**Task statement:** Please retype, unchanged, each line from the top of the material below through the line where "text_value_inv in H; subst" appears.

**Input material:**
(** Turn what a reader returned into facts about the fields it read. *)
Ltac read_back :=
  repeat match goal with
  | H : (_ ≫= _) = Ok _ |- _ => apply bind_ok in H; destruct H as (? & ? & H)
  | H : Ok _ = Ok _ |- _ => injection H as H; try subst
  | H : field _ _ = Ok _ |- _ => apply field_inv in H
  | H : text_value _ = Ok _ |- _ => apply text_value_inv in H; subst
  | H : bytes_value _ = Ok _ |- _ => apply bytes_value_inv in H; subst
  | H : uint_value _ = Ok _ |- _ => apply uint_value_inv in H; destruct H as [-> H]
  | H : narrow_value _ _ = Ok _ |- _ => apply narrow_value_inv in H; destruct H as [-> H]
  | H : fixed_bytes _ _ = Ok _ |- _ => apply fixed_bytes_inv in H; destruct H as [-> H]
  | H : locator_value _ = Ok _ |- _ => apply locator_value_inv in H; destruct H as [-> H]
  | H : close_reason_of _ = Ok _ |- _ => apply close_reason_of_inv in H; subst
  | H : decision_of _ = Ok _ |- _ => apply decision_of_inv in H; subst
  | H : wire_side _ = Ok _ |- _ => apply wire_side_inv in H; subst
  | H : wire_direction _ = Ok _ |- _ => apply wire_direction_inv in H; subst
  | H : (if bool_decide (cm_side ?a = ?b) then _ else _) = Ok _ |- _ => destruct (bool_decide (cm_side a = b)); [|done]
  | H : optional_value _ _ _ = Ok ?o |- _ => apply optional_value_inv in H; destruct o; [destruct H as (? & ? & H)|]
  end.

(** The members of a rule, one hypothesis each. *)
Ltac members :=
  match goal with
  | H : conforms (CMap _) (VMap _) = true |- _ => apply conforms_map in H; destruct H as [H ?]
  end;
  repeat match goal with H : Forall _ (_ :: _) |- _ => apply Forall_cons in H; destruct H as [? H] end;
  match goal with H : Forall _ [] |- _ => clear H end; unfold req, opt in *; cbn [fst snd] in *.

(** Use the known fields in the members. *)
Ltac known_fields :=
  repeat match goal with
  | H : optional_field ?es ?k = _, H' : context [optional_field ?es ?k] |- _ =>
      lazymatch H' with H => fail | _ => simpl in H'; rewrite H in H'; cbn [conforms] in H' end
  end.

**Answer area:**
(** Turn what a reader returned into facts about the fields it read. *)
Ltac read_back :=
  repeat match goal with
  | H : (_ ≫= _) = Ok _ |- _ => apply bind_ok in H; destruct H as (? & ? & H)
  | H : Ok _ = Ok _ |- _ => injection H as H; try subst
  | H : field _ _ = Ok _ |- _ => apply field_inv in H
  | H : text_value _ = Ok _ |- _ => apply text_value_inv in H; subst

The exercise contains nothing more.